**DATA:**
━━━━━━━━

Lemma run_claim_step mv :
  pl_busy s !! i = Some (t, SRun RunClaim) → run_step None i t RunClaim s = Some mv →
  step_ok res live E s i t mv.
Proof using Hinv Hc.
  intros Hi. pose proof own_task_ok as Hok. pose proof (tk_future _ _ _ _ Hok) as Hfut.
  start_run.
  destruct (state_cases _ _ _ _ Hok) as [Hs|[Hs|[Hs|Hs]]]; cbn in Hs; rewrite Hs in *;
    weigh; intros [= <-].
  - pose proof (idle_live _ _ _ _ Hok eq_refl) as Hl.
    eapply step_same; try done; cbn; [by intros ? ?%elem_of_nil| | |weigh; lia].
    + split; cbn; try done; [by right; left|by split; [intros [?|?]|left]|by intros x' [= <-]|by left|].
      eapply future_same; [done|exact Hfut|done|done| |done]. intros Hn. rewrite Hn in Hl. by destruct Hl.
    + intros j E' _ _. left. by apply at_stage_here.
  - eapply step_same; try done; cbn; [by intros ? ?%elem_of_nil| | |weigh; lia].
    + split; cbn; try done; [by do 2 right; left|by split; [left|right]|by left|].
      eapply future_same; [done|exact Hfut|done|done|by right|done].
    + intros j E' _ _. right; left; right; right. eexists. by rewrite lookup_insert_eq.
  - eapply step_same; try done; cbn; [by intros ? ?%elem_of_nil| | |weigh; lia].
    + split; cbn; try done; [by do 2 right; left|by left|].
      eapply future_same; [done|exact Hfut|done|done|by right|done].
    + intros j E' _ _. right; left; right; right. eexists. by rewrite lookup_insert_eq.
  - assert (live !! t = None) as Hl.
    { apply eq_None_not_Some. intros Hl. by apply (live_state _ _ _ _ Hok Hl). }
    eapply step_same; try done; cbn; [by intros ? ?%elem_of_nil| | |weigh; lia].
    + split; cbn; try done; [by do 3 right; left|by left|].
      eapply future_same; [done|exact Hfut|done| |by left|done]. rewrite Hl. by intros [].
    + intros j E' Hj. congruence.
Qed.
(* ===== verification/WorkersProps.v ===== *)
(** * WorkersProps: any number of workers run a program to its end

    The queues of [Executor] under the steps of [Workers], and the conclusions about
    every interleaving. *)

From S2P Require Import Prelude SlotMap SlotMapConc JoinHandle Task TaskConc Executor Runtime Programs Workers WorkersInv WorkersSteps.

(** ** The queues *)

Section feeding.
Context {G : Type} `{TaskList G nat, !TaskListLaws G nat}.
Implicit Types (rt : MTRuntime G) (exe : ExecutorHandle nat).

(** The tasks that a worker can take. *)
Definition in_reach exe rt : list nat := vd_items (local_queue exe) ++ tl_view (global_queue rt).

Lemma fed_global m t exe rt rt' :
  target m = t →
  tl_view (global_queue rt') =
    (if decide (t ∈ tl_view (global_queue rt)) then tl_view (global_queue rt)
     else tl_view (global_queue rt) ++ [t]) →
  fed [m] (in_reach exe rt) (in_reach exe rt').
Proof.
  intros <- Hv. unfold in_reach. rewrite Hv. split.
  - case_decide; set_solver.
  - intros m' ->%list_elem_of_singleton. case_decide; set_solver.
  - intros u. setoid_rewrite list_elem_of_singleton. case_decide; set_solver.
  - rewrite !length_app. case_decide; rewrite ?length_app; cbn; lia.
Qed.

(** The local queue has room. *)
Lemma fed_local grow m t exe rt :
  target m = t →
  fed [m] (in_reach exe rt) (in_reach (with_local (vd_push_back grow t (local_queue exe)) exe) rt).
Proof.
  intros <-. unfold in_reach. cbn. split.
  - set_solver.
  - intros m' ->%list_elem_of_singleton. set_solver.
  - intros u. setoid_rewrite list_elem_of_singleton. set_solver.
  - rewrite !length_app. cbn. lia.
Qed.

Lemma fed_trans ms ms' E1 E2 E3 : fed ms E1 E2 → fed ms' E2 E3 → fed (ms ++ ms') E1 E3.
Proof.
  intros [F1 F2 F3 F4] [G1 G2 G3 G4]. split.
  - by etrans.
  - intros m [Hm|Hm]%elem_of_app; [by apply G1, F2|by apply G2].
  - intros u [Hu|(m & Hm & ->)]%G3; [apply F3 in Hu as [?|(m & Hm & ->)]; [by left|]|]; right; exists m;
      rewrite elem_of_app; auto.
  - rewrite length_app. lia.
Qed.

(** All queues; the ones of other workers are out of reach. *)
Definition all_queued (execs : list (ExecutorHandle nat)) rt : list nat :=
  concat ((λ exe, vd_items (local_queue exe)) <$> execs) ++ tl_view (global_queue rt).

Lemma all_queued_split execs rt i exe :
  execs !! i = Some exe →
  ∃ rest, all_queued execs rt ≡ₚ rest ++ in_reach exe rt ∧
    ∀ exe' rt', all_queued (<[i := exe']> execs) rt' ≡ₚ rest ++ in_reach exe' rt'.
Proof.
  intros Hi. pose proof (lookup_lt_Some _ _ _ Hi) as Hlt.
  exists (concat ((λ exe, vd_items (local_queue exe)) <$> take i execs) ++
          concat ((λ exe, vd_items (local_queue exe)) <$> drop (S i) execs)).
  assert (∀ e l r rt', all_queued (l ++ e :: r) rt' ≡ₚ
    (concat ((λ exe, vd_items (local_queue exe)) <$> l) ++
     concat ((λ exe, vd_items (local_queue exe)) <$> r)) ++ in_reach e rt') as Hmid.
  { intros e l r rt'. unfold all_queued, in_reach. rewrite fmap_app, concat_app. cbn.
    rewrite !app_assoc. apply Permutation_app_tail. rewrite <- !app_assoc.
    apply Permutation_app_head, Permutation_app_comm. }
  split.
  - rewrite <- (take_drop_middle execs i exe Hi) at 1. apply Hmid.
  - intros exe' rt'. rewrite insert_take_drop by done. apply Hmid.
Qed.

Lemma fed_frame ms rest X Y E E' :
  fed ms X Y → E ≡ₚ rest ++ X → E' ≡ₚ rest ++ Y → fed ms E E'.
Proof.
  intros [F1 F2 F3 F4] HE HE'. split.
  - intros u. rewrite HE, HE', !elem_of_app. intros [?|?]; [by left|right; auto].
  - intros m Hm. rewrite HE', elem_of_app. auto.
  - intros u. rewrite HE, HE', !elem_of_app. intros [?|Hu]; [auto|]. apply F3 in Hu as [?|?]; auto.
  - rewrite HE, HE', !length_app. lia.
Qed.
End feeding.
Lemma x_parking_worker i w x x' :
  x_parking x → x_workers x !! i = Some w → worker_step n grow false i w x = Some x' → x_parking x'.
Proof.
  intros Hp Hw Hs. pose proof (p_mark _ _ _ _ _ Hp i w Hw) as Hmk. unfold worker_step in Hs.
  assert (∀ w', w_mark w' = w_mark w → w_pc w ≠ WAsleep → w_pc w' ≠ WAsleep → (parking (w_pc w) → False) →
    parking_inv n (x_map x) (<[i := w']> (x_workers x)) (x_lock x) (x_scheds x)) as Hmove.
  { intros w' Hm' Hna Hna' Hnp. apply parking_worker with w; [done|done| | |by intros ?%Hnp].
    - rewrite Hm', Hmk. done.
    - intros Hpu. destruct Hnp. by rewrite Hpu. }
  unfold x_parking. destruct (w_pc w) eqn:Hpc.
  - destruct (next_task _ _ _ _) as [[[t c] e] rt]. injection Hs as <-. cbn.
    apply Hmove; rewrite ?Hpc; cbn; by try destruct t.
  - injection Hs as <-. by apply Hmove; rewrite ?Hpc.
  - destruct (x_io x); injection Hs as <-; by apply Hmove; rewrite ?Hpc.
  - destruct (x_flag x); [|done]. injection Hs as <-. by apply Hmove; rewrite ?Hpc.
  - injection Hs as <-. by apply Hmove; rewrite ?Hpc.
  - destruct (w_mark w) as [[]|] eqn:Hmark; [naive_solver|]. injection Hs as <-. cbn.
    by apply parking_begin_push.
  - destruct (s_pushers (x_map x) !! i) as [pc|] eqn:Hpu.
    + destruct (push_access n i pc (x_map x)) as [m|] eqn:Ha; [|done]. injection Hs as <-. cbn.
      by eapply parking_push_access.
    + injection Hs as <-. cbn. apply parking_worker with w; [done|done|cbn; naive_solver|by left|by left].
  - injection Hs as <-. cbn. apply parking_worker with w; [done|done|done|by rewrite Hpc|by left].
  - done.
  - injection Hs as <-. by apply parking_worker with w; [done|done|done|rewrite Hpc..].
Qed.
Lemma slab_delivered_app evs1 evs2 p1 p2 p3 woken1 woken2 :
  slab_delivered evs1 p1 p2 woken1 → slab_delivered evs2 p2 p3 woken2 →
  slab_delivered (evs1 ++ evs2) p1 p3 (woken1 ++ woken2).
Proof using Type*.
  intros [H12 Hw1] [H23 Hw2]. split.
  - intros a. specialize (H12 a). specialize (H23 a). unfold events_for in *.
    rewrite filter_app. destruct (pool_view p1 !! a) as [v1|].
    + destruct H12 as (v2 & Hv2 & H12). rewrite Hv2 in H23. destruct H23 as (v3 & Hv3 & H23).
      exists v3. split; [done|]. by eapply delivered_app.
    + by rewrite H12 in H23.
  - intros w [(a & v & Hv & Hne & Hin)%Hw1|(a & v2 & Hv2 & Hne & Hin)%Hw2]%elem_of_app.
    + exists a, v. split_and!; [done| |done]. unfold events_for in *. rewrite filter_app.
      by intros [? ?]%app_eq_nil.
    + specialize (H12 a). destruct (pool_view p1 !! a) as [v1|] eqn:Hv1; [|congruence].
      destruct H12 as (v2' & Hv2' & Hd). assert (v2' = v2) as -> by congruence.
      exists a, v1. split_and!; [done| |by eapply delivered_wakers]. unfold events_for in *.
      rewrite filter_app. by intros [? ?]%app_eq_nil.
Qed.

(** Resources that got an event have nobody left in their lists. *)
Lemma all_interested_after evs p p' woken ev v :
  (0 < fuel)%nat → slab_delivered evs p p' woken →
  (∀ v, pool_get (event_token ev) p = Some v → all_interested ev v) →
  pool_get (event_token ev) p' = Some v → all_interested ev v.
Proof using Type*.
  intros Hfuel [Hdel _] Hall Hg. rewrite pool_get_view in Hg.
  specialize (Hdel (pool_address (event_token ev))).
  destruct (pool_view p !! pool_address (event_token ev)) as [v0|] eqn:Hv0; [|congruence].
  destruct Hdel as (v' & Hv' & _ & _ & Hw & He). assert (v' = v) as -> by congruence.
  destruct (decide (events_for (pool_address (event_token ev)) evs = [])) as [Hn|Hn].
  - rewrite (He Hn). apply Hall. by rewrite pool_get_view.
  - destruct (Hw Hn) as [Hl _]. unfold all_interested. rewrite Hl. split; [constructor|done].
Qed.

Lemma handle_events_slab evs : ∀ p,
  0 ≤ tick < 256 → (0 < fuel)%nat →
  (∀ ev v, ev ∈ evs → event_token ev ≠ WAKE_TOKEN →
     pool_get (event_token ev) p = Some v → all_interested ev v) →
  ∃ p' woken, handle_events fuel freebsd tick p evs = Done (p', woken) ∧
    slab_delivered evs p p' woken.
Proof using Type*.
  induction evs as [|ev evs IH]; intros p Ht Hfuel Hall; cbn [handle_events].
  - exists p, []. split; [done|apply slab_delivered_nil].
  - destruct (handle_event_slab p ev Ht) as (p1 & woken1 & Hd1 & Hs1).
    { intros v. apply Hall. left. }
    destruct (IH p1 Ht Hfuel) as (p2 & woken2 & Hd2 & Hs2).
    { intros ev' v Hin Hne Hg. eapply all_interested_after; [done|done| |done].
      intros v0 Hg0. apply Hall; [by right|done|done]. }
    exists p2, (woken1 ++ woken2). rewrite Hd1. cbn [mbind outcome_bind]. rewrite Hd2.
    split; [done|]. by apply (slab_delivered_app [ev] evs p p1 p2).
Qed.
End delivery.

(** ** Properties *)

Section properties.
Context {Q R K S Ev L C W I Po : Type}.
Context `{Mio Q R K S Ev I, MioEvent Ev, PinListOps L C W I, !PinListLaws L C W I, MioInterest I,
  !Pool Po (ScheduledIo L W), !PoolLaws Po L C W I}.
Implicit Types (drv : IODriver Q Ev) (h : Handle R K Po).

(** C26: one turn of the driver, when every waiter in the list of a resource with
    an event is interested in that event ([all_interested]; otherwise [wake] does
    not return, see [wake_livelock]).  The tick advances modulo 256; an interrupted
    poll counts as a success and any other failure panics; then every event
    reaches the resource that its token names: the flags of all its events are
    added to its word with the new tick, the waiters of its list are woken and
    taken off the list, the reader and the writer waker are taken and woken
    exactly when an event of their direction came, resources without events are
    left alone, and nobody is woken who did not wait at a resource with an event. *)
Theorem poll_timeout_delivers fuel bsd drv h timeout r evs q :
  mio_poll timeout (drv_poll drv) = (r, evs, q) → (0 < fuel)%nat →
  (∀ ev v, ev ∈ evs → event_token ev ≠ WAKE_TOKEN →
     pool_get (event_token ev) (h_slab h) = Some v → all_interested fuel bsd ev v) →
  match r with
  | Err e => err_kind e ≠ Interrupted → IODriver_poll_timeout fuel bsd drv h timeout = Panic
  | Ok _ => True
  end ∧
  (match r with Err e => err_kind e = Interrupted | Ok _ => True end →
   ∃ p woken,
     IODriver_poll_timeout fuel bsd drv h timeout =
       Done (mkIODriver evs q ((drv_tick drv + 1) mod 256), with_slab p h, woken) ∧
     slab_delivered bsd ((drv_tick drv + 1) mod 256) evs (h_slab h) p woken).
Proof.
  intros Hpoll Hfuel Hall. unfold IODriver_poll_timeout. rewrite Hpoll. split.
  - destruct r as [|e]; [done|]. intros Hk. by rewrite decide_False.
  - intros Hr.
    assert ((match r with
             | Ok _ => mret ()
             | Err e => if decide (err_kind e = Interrupted) then mret () else Panic
             end : outcome ()) = Done ()) as ->.
    { destruct r as [|e]; [done|]. by rewrite decide_True. }
    cbn [mbind outcome_bind].
    destruct (handle_events_slab fuel bsd ((drv_tick drv + 1) mod 256) evs (h_slab h))
      as (p & woken & Hd & Hs); [by apply Z.mod_pos_bound|done|done|].
    exists p, woken. unfold u8_wrapping_add. rewrite Hd. done.
Qed.

(** A successful allocation: the slot is new, and this is what is registered. *)
Lemma add_source_run h (source : S) (interest : I) key p :
  pool_create (h_slab h) = Some (key, p) →
  ∃ v, 0 ≤ key < 2 ^ pool_used_bits (Po := Po) ∧ pool_view (h_slab h) !! key = None ∧
    pool_view p = <[key := v]> (pool_view (h_slab h)) ∧ word_ok (sio_readiness v) ∧
    let '(r, source', registry') :=
      mio_register source (key + word_generation (sio_readiness v) * 2 ^ pool_used_bits (Po := Po))
        interest (h_registry h) in
    Handle_add_source h source interest =
    Done (match r with Ok _ => Ok key | Err e => Err e end, source', mkHandle registry' p (h_waker h)).
Proof.
  intros Hc. unfold Handle_add_source, Handle_slab_entry. rewrite Hc. cbn [mbind option_bind].
  destruct (pool_create_view _ _ _ Hc) as (Hk & Hn & v & Hv & Hfresh).
  assert (pool_get key p = Some v) as Hget.
  { rewrite pool_get_view, Hv. unfold pool_address. rewrite Z.mod_small by done.
    apply lookup_insert_eq. }
  exists v. split_and!; [lia|lia|done|done|by apply fresh_slot_ok|].
  cbn [h_slab with_slab h_registry h_waker]. rewrite Hget. cbn [unwrap mbind outcome_bind].
  rewrite source_token_spec by done. cbn [mbind outcome_bind].
  destruct (mio_register _ _ _ _) as [[r source'] registry']. by destruct r.
Qed.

━━━━━━━━

**EXERCISE:** Report how many lines of the records above contain the word "mbind", and give only that number.

**ANSWER SPACE:** 5